Par ce mythe, Platon présente un berger s’emparant d’un anneau d’or sans aucune conscience des pouvoirs de cet anneau ce qui insiste d’abord sur l’innocence de l’Homme. En effet, il tente de démontrer l’impact que peut avoir l’obtention d’un certain pouvoir sur l’humanité, ici c’est du pouvoir d’invisibilité dont il est question.

Pour cela, Platon raconte l’histoire de ce fameux berger qui, en s’appropriant cet anneau d’or, devient invisible lorsqu’il le porte au doigt. Sachant que les crimes qui pourront être commis ne seront jamais punis car on ne pourra jamais dire qui en est responsable. Le berger prudent, qui vit en société se donne le pouvoir de commettre l’injustice impunément puisqu’il ne sera pas jugé pour ses actes. Ce qui l’intéresse ce n’est pas l’injustice, mais les richesses qu’il peut en tirer. Il ira jusqu’à enfreindre les limites de la vie et tuer pour obtenir le pouvoir et les richesses qu’il engendre. De même que l’invisibilité peut mener à l’injustice, de même les crimes ont le pouvoir de rester impunis. Tant que les Hommes savent que les répercussions n’auront pas d’impact sur eux, ils s’autorisent à faire le mal, à être injuste. Le mythe suggère une généralisation.

Dans l’ordre de la nature, il est bon de commettre l’injustice et mauvais d’en être la victime. Donc, presque personne ne fait le choix d’être juste volontairement, car certaines personnes peuvent être justes par volonté, et non car elles sont contraintes. Mais on peut douter que ce soit une vérité définitive et confirmée puisque chaque individu est différent.

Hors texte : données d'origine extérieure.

(** The run up to the answer. *)
Lemma sync_answered address n body v :
  (∀ w : W, validate_peer_address (getaddrinfo w) address policy = Ok accept) →
  (http (chain_request address) (asked_in n)).2 = Response 200 (Ok (JObj body)) →
  health (peers n) !! normalize_address address = None → dict_get "sync_attempts" (stats n) = Some v →
  sync_with_peer cfg address n =
    (raw ← pure (raw_chain (JObj body));
     match raw with
     | None => mret (unchanged address "Peer response did not contain a chain." (chain_len (blockchain n)))
     | Some raw_blocks =>
         clock ← now;
         candidate ← pure (parse_candidate_chain clock raw_blocks (P2PConfig.max_sync_blocks (p2p cfg)));
         match candidate with
         | inl reason => mret (unchanged address reason (chain_len (blockchain n)))
         | inr candidate => adopt cfg address (chain_len (blockchain n)) candidate
         end
     end) (set_stats (dict_set "sync_attempts" (v + 1) (stats n)) (set_world (answered_in address n) n)).
Proof.
  intros Haddr Hhttp Hhealth Hstat. unfold sync_with_peer. unfold mbind at 1, io_bind at 1, gets at 1.
  rewrite (bind_run _ _ _ _ _ (validate_target_run cfg _ n (Haddr _))).
  rewrite (bind_run _ _ _ _ _ (fresh_eligible address n Hhealth)). cbn [negb].
  rewrite (bind_run _ _ _ _ _ (get_chain_run address (set_world (asked_in n) n) _ Haddr Hhttp)).
  by rewrite (bind_run _ _ _ _ _ (add_stat_run "sync_attempts" 1 (set_world (answered_in address n) n) v Hstat)).
Qed.

(** A chain of another node that is answered with reaches its adoption. *)
Lemma sync_reaches_adoption address n c ds work v :
  (∀ w : W, validate_peer_address (getaddrinfo w) address policy = Ok accept) →
  (http (chain_request address) (asked_in n)).2 =
    Response 200 (Ok (JObj (NetworkChainResponse (Z.of_nat (length c)) work ds))) →
  Forall Block.storable c → res_map Block.to_dict c = Ok ds → c ≠ [] →
  health (peers n) !! normalize_address address = None → dict_get "sync_attempts" (stats n) = Some v →
  Z.of_nat (length c) ≤ P2PConfig.max_sync_blocks (p2p cfg) →
  sync_with_peer cfg address n = adopt cfg address (chain_len (blockchain n)) c
    (set_stats (dict_set "sync_attempts" (v + 1) (stats n))
       (set_world (time (answered_in address n)).1 n)).
Proof.
  intros Haddr Hhttp Hst Hds Hne Hhealth Hstat Hmax. rewrite (sync_answered address n _ v Haddr Hhttp Hhealth Hstat).
  destruct (candidate_read 0 work ds c Hst Hds Hne Hmax) as [-> _].
  rewrite pure_run. cbv iota. set (n1 := set_stats _ _). rewrite (bind_run _ _ _ _ _ (now_runs n1)).
  destruct (candidate_read (time (world n1)).2 work ds c Hst Hds Hne Hmax) as [_ ->].
  by rewrite pure_run.
Qed.

(** A peer that answers with a chain whose only block is no object. *)
Definition not_a_block : py_dict := [("chain", JArr [JNull])].

(** One peer stops the synchronisation with all: [sync_with_peer] catches
    three classes of exceptions, and a block that is no object raises a fourth.
    When the peer that is asked first answers so, the pass over all peers ends
    with that exception, no other peer is asked, and the chain stays as it is. *)
Theorem one_peer_stops_sync address rest n v :
  addresses (peers n) = address :: rest →
  (∀ w : W, validate_peer_address (getaddrinfo w) address policy = Ok accept) →
  (http (chain_request address) (asked_in n)).2 = Response 200 (Ok (JObj not_a_block)) →
  health (peers n) !! normalize_address address = None → dict_get "sync_attempts" (stats n) = Some v →
  0 < P2PConfig.max_sync_blocks (p2p cfg) →
  ∃ n', sync_with_all_peers cfg n = (n', Err (AttributeError "get")) ∧
    blockchain n' = blockchain n ∧ peers n' = peers n.
Proof.
  intros Hrest Haddr Hhttp Hhealth Hstat Hmax. unfold sync_with_all_peers.
  unfold mbind at 1, io_bind at 1, gets at 1. rewrite Hrest. cbn [collect].
  pose proof (sync_answered address n _ v Haddr Hhttp Hhealth Hstat) as Hrun.
  change (raw_chain (JObj not_a_block)) with (Ok (Some [JNull])) in Hrun. rewrite pure_run in Hrun.
  set (n1 := set_stats _ _) in Hrun. destruct (now_run n1) as (w' & t & Hn).
  rewrite (bind_run _ _ _ _ _ Hn) in Hrun.
  assert (Hp : parse_candidate_chain t [JNull] (P2PConfig.max_sync_blocks (p2p cfg)) = Err (AttributeError "get")).
  { unfold parse_candidate_chain. by rewrite (proj2 (Z.ltb_ge _ _)) by (cbn; lia). }
  rewrite Hp in Hrun. exists (set_world w' n1). split; [|done].
  unfold mbind, io_bind. by rewrite Hrun.
Qed.
End sync.

(** Nodes converge: when a node answers a request for its chain, and the
    answer reaches another node of the same genesis that has less work, asks
    within its limits and holds nothing against the address, a synchronisation
    of that node adopts the very chain the first one holds, in memory and in
    the database, and reports its length. *)
Theorem served_chain_adopted cfgA cfgB body_size client address sB sB' body n c v B k :
  serve cfgB body_size client NetworkChain sB = (sB', Ok body) →
  c = chain (blockchain (network sB)) → Forall Block.storable c →
  (http (chain_request cfgA address) (asked_in n)).2 = response (Ok body) →
  (∀ w : W, validate_peer_address (getaddrinfo w) address (P2PConfig.allow_private_peer_addresses (p2p cfgA)) =
     Ok accept) →
  health (peers n) !! normalize_address address = None → registry_wf (peers n) →
  dict_get "sync_attempts" (stats n) = Some v →
  Z.of_nat (length c) ≤ P2PConfig.max_sync_blocks (p2p cfgA) →
  adoptable (node_settings cfgA) (node_consensus cfgA) c (blockchain n) B k →
  ∃ n', sync_with_peer cfgA address n =
      (n', Ok {| peer_address := address; accepted := true; reason := "";
                 local_length_before := chain_len (blockchain n);
                 local_length_after := Z.of_nat (length c) |}) ∧
    chain (blockchain n') = c ∧
    shows (take k (chain (blockchain n)) ++ drop k c) (storage (blockchain n')).
Proof.
  intros Hserve Hc Hst Hhttp Haddr Hhealth Hwf Hstat Hmax Had.
  apply served_body in Hserve as (ds & Hds & ->). rewrite <-Hc in Hds. cbn [response] in Hhttp.
  assert (Hne : c ≠ []) by (intros ->; destruct (ad_genesis _ _ _ _ _ _ Had) as (? & ? & _ & ? & _); done).
  assert (chain_len (blockchain (network sB)) = Z.of_nat (length c)) as Hlen by (unfold chain_len; by rewrite <-Hc).
  rewrite Hlen in Hhttp.
  rewrite (sync_reaches_adoption cfgA address n c ds _ v Haddr Hhttp Hst Hds Hne Hhealth Hstat Hmax).
  exact (adopt_run cfgA address (chain_len (blockchain n)) c B k
           (set_stats (dict_set "sync_attempts" (v + 1) (stats n))
              (set_world (time (answered_in cfgA address n)).1 n)) Had Hwf).
Qed.
End convergence.

(** ** Witnesses *)

#[local] Existing Instances ToyECDSA.ecdsa ToyECDSA.ecdsa_laws ListSql.sql ListSql.sql_laws.

(** The answer of the node with three blocks. *)
Definition served : json := Eval vm_compute in
  match (serve own_config no_size None NetworkChain serving_app).2 with Ok body => body | Err _ => JNull end.

(** A world whose only peer is that node. *)
#[local] Instance one_peer : World N := {
  time w := (w, Z.of_N w * ticks + 3407872);
  urandom k w := (w, repeat 5 k);
  signing_nonce w := (w, 0);
  new_key w := (w, 9);
  new_uuid w := (w, "node");
  http _ w := (w, response (Ok served));
  getaddrinfo _ _ := GaiError;
}.

Definition behind : Network.net ListSql.t N :=
  {| world := 1735700100%N; blockchain := node_of short_chain; peers := no_peers;
     replay_cache := ReplayCache.init 10; seen_blocks := BoundedSet.init SEEN_CACHE_SIZE;
     seen_transactions := BoundedSet.init SEEN_CACHE_SIZE; stats := initial_stats; lifecycle := RUNNING |}.

Definition serving : NetworkRoutes.app ListSql.t N :=
  App {| world := 1735700100%N; blockchain := node_of sample_chain; peers := no_peers;
         replay_cache := ReplayCache.init 10; seen_blocks := BoundedSet.init SEEN_CACHE_SIZE;
         seen_transactions := BoundedSet.init SEEN_CACHE_SIZE; stats := initial_stats; lifecycle := RUNNING |}
    None [].

Lemma sample_adoptable : adoptable sample_settings pow sample_chain (node_of short_chain) 5000000000 2.
Proof.
  constructor.
  - vm_compute. reflexivity.
  - exact sample_is_valid.
  - vm_compute. reflexivity.
  - exists Samples.genesis_block, Samples.genesis_block. auto.
  - apply node_matches; vm_compute; reflexivity.
  - vm_compute. auto.
  - vm_compute. auto.
  - apply insertables_check_sound. vm_compute. reflexivity.
  - apply short_bound.
  - vm_compute. discriminate.
  - vm_compute. reflexivity.
  - constructor.
Qed.

Lemma sample_storable : Forall Block.storable sample_chain.
Proof.
  repeat (apply Forall_cons_2 || apply Forall_nil_2).
  all: split; [vm_compute; discriminate|]; split; [vm_compute; discriminate|].
  all: split; [first [left; reflexivity | right; eexists; vm_compute; reflexivity]|].
  all: repeat (apply Forall_cons_2 || apply Forall_nil_2).
  all: split; [split; vm_compute; discriminate|]; split; [|vm_compute; discriminate].
  all: first [left; vm_compute; reflexivity | right; eexists; vm_compute; reflexivity].
Qed.

Lemma served_chain_adopted_witness :
  ∃ n', sync_with_peer own_config other_address behind =
      (n', Ok {| peer_address := other_address; accepted := true; reason := "";
                 local_length_before := 2; local_length_after := 3 |}) ∧
    chain (blockchain n') = sample_chain ∧
    shows (take 2 short_chain ++ drop 2 sample_chain) (storage (blockchain n')).
Proof.
  refine (served_chain_adopted own_config own_config no_size None other_address serving
    (serve own_config no_size None NetworkChain serving).1 served behind sample_chain 0 5000000000 2
    _ _ _ _ _ _ _ _ _ _).
  - assert (Hr : (serve own_config no_size None NetworkChain serving).2 = Ok served) by (vm_compute; reflexivity).
    exact (run_eq _ _ Hr).
  - reflexivity.
  - exact sample_storable.
  - reflexivity.
  - intros w. vm_compute. reflexivity.
  - reflexivity.
  - exact empty_peer_wf.
  - reflexivity.
  - vm_compute. discriminate.
  - exact sample_adoptable.
Defined.

(** A world whose only peer answers with no block. *)
Definition spoiler : HttpAnswer := Response 200 (Ok (JObj not_a_block)).
#[local] Instance one_spoiler : World nat := {
  time w := (w, Z.of_nat w);
  urandom k w := (w, repeat 5 k);
  signing_nonce w := (w, 0);
  new_key w := (w, 9);
  new_uuid w := (w, "node");
  http _ w := (w, spoiler);
  getaddrinfo _ _ := GaiError;
}.

Definition spoiled : Network.net ListSql.t nat :=
  {| world := 5%nat; blockchain := node_of short_chain;
     peers := Registry (peer_db (register (registry_settings own_config) other_address None 5 no_peers).1) ∅;
     replay_cache := ReplayCache.init 10; seen_blocks := BoundedSet.init SEEN_CACHE_SIZE;
     seen_transactions := BoundedSet.init SEEN_CACHE_SIZE; stats := initial_stats; lifecycle := RUNNING |}.

Lemma one_peer_stops_sync_witness :
  ∃ n', sync_with_all_peers own_config spoiled = (n', Err (AttributeError "get")) ∧
    blockchain n' = blockchain spoiled ∧ peers n' = peers spoiled.
Proof.
  refine (one_peer_stops_sync own_config other_address [] spoiled 0 _ _ _ _ _ _).
  - vm_compute. reflexivity.
  - intros w. vm_compute. reflexivity.
  - reflexivity.
  - vm_compute. reflexivity.
  - reflexivity.
  - vm_compute. reflexivity.
Defined.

On peut parfois penser que si les lois n’existaient pas, nul ne serait juste et intègre volontairement, car la plupart du temps, nous faisons ce que la justice nous contraint de faire et non ce que nous voulons faire. Ce n’est donc pas une liberté d’action mais plus une contrainte pour ne pas devenir hors la loi. Le berger, sachant que même s’il ne respecte pas la justice, ne sera jamais puni, fait ressortir sa vraie personnalité et il n’est donc pas bon volontairement.

Nous pouvons constater dans l’extrait de l’anneau de Gygès que nous avons analysé, qu’il y a un réel but, celui de convaincre l’Homme pour le guider sur un chemin moral. Certains philosophes comme Socrate ont raconté des histoires pour illustrer un message qu’ils veulent faire passer. En racontant des histoires, le philosophe pousse le lecteur à raisonner, à différencier le bien du mal, le juste de l’injuste, et le pousse également à ne pas reproduire les erreurs du passé. Il cherche à provoquer l’amendement de la conduite humaine.

Ici c’est l’accès malhonnête au pouvoir grâce à une injustice qui est critiqué. Nous pouvons bien sûr nous interroger sur la conceptualisation : peut être que ce moyen, au lieu de permettre un accès indirect au message du philosophe, induit le lecteur en erreur. Nous pouvons également nous demander si parfois le philosophe ne raconte pas des histoires dans le seul but de divertir.